Completed June 19, 2013

I like zombie-stuff.  "Night of the Living Dead", "The Walking Dead", "Marvel Zombies"...  "Zombieland" is a movie my daughter and I share an affection for.  World War Z takes it to a new level.  First person narrative accounts in the aftermath of the war was the ideal way to tell the story.  It provided a level of realism that took my breath away.  I don't know how the movie will begin to touch the book.  I hope, for Brad Pitt's sake, that he doesn't even try.

The best zombie 'stuff' is never about the zombies.  It is about the human drama that is taken to an existential extreme because of the threat to our very existence.  World War Z, in that vein, is not about zombies.  Rather, it documents the human condition after the worst possible circumstances.  And we come out hopeful.

I think Max Brooks did an amazing job drawing out the different perspectives of our global village, portraying national identities, defining individual stories, all tied together yet individual in their tellings. 

SPOILER ALERT: There was one point that really cut me to the quick.  It was the role of the chaplain, the minister of God, in the war.  It had to be Russian.  Novels, and in particular science fiction novels, let you think about things in ways that nothing else does.

I've run into this idea before, in the movie DOOM, in the second of the "Starship Troopers" movie, the idea of what happens to the human being when something takes over their mental faculties, what is their responsibility-and, by extension, what is God's love for them?  Goes to an extreme in considering God's love for all of us, no matter who we are.
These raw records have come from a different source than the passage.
(* ===== verification/_CoqProject ===== *)
-Q . S2P
Prelude.v
Machine.v
Kstate.v
Logic.v
Strings.v
Sched.v
Spinlock.v
Virtio.v
VirtioSpec.v
Kalloc.v
Vm.v
VmSpec.v
UvmSpec.v
UvmCopy.v
CopySpec.v
Printf.v
Bio.v
BioSpec.v
BlockStore.v
Log.v
LogData.v
LogSpec.v
Fs.v
FsData.v
FsRead.v
FsInode.v
FsPath.v
Mount.v
Console.v
ConsoleSpec.v
ConsoleRead.v
File.v
FileSpec.v
Proc.v
Exec.v
Sysproc.v
Sysfile.v
Syscall.v
Trap.v
Frame.v
Kernel.v
ProcSpec.v
Ratchet.v
Filter.v
Pids.v
Pipe.v
Text.v
Sandbox.v
Umalloc.v
UmallocSpec.v
UmallocTop.v
Mkfs.v
MkfsSpec.v
MkfsImage.v
MkfsMain.v
MkfsBoot.v
Grep.v
User.v
Commands.v
UserIo.v
Runs.v
Sh.v
ShSpec.v
ShRun.v
ShProc.v
Confine.v
Suite.v
SuiteSpec.v
Demo.v
LogDemo.v
VmDemo.v
FsDemo.v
The answer in the above examples was the person taking their own life before being taken over.  World War Z goes to another place with it.  Typical zombie thing, they bite you, infect you, you become one of them.  In the World War, there are soldier who get bitten, then infected.  Brooks sets the scenario that the usual response, killing them outright, is not an option.

So who kills the infected?  They haven't turned, but they are going to, it is inevitable.  They will become the instruments of the destruction of their friends and comrades if something isn't done.  At first, it is the responsibility of the officers and NCO's, who are quickly overwhelmed by the task.  There is enough in leading these men and women to their possible deaths, much less pulling the trigger if they, in the combat against the undead, become infected by them.  So the task then passes to the victims themselves, to end their own lives before they become the very thing their army fights.

So enters the chaplain, the presence of God in the lives of these people.  How do you give pastoral care to those who are so doomed?  Tie to that the sinfulness implicit in suicide in Christian thought and what is the natural progression?  Should it not be the chaplain, the presence of God, who takes on the role of he or she that releases the souls of the doomed to God?

The passage describing the chaplain taking out his sidearm is chilling.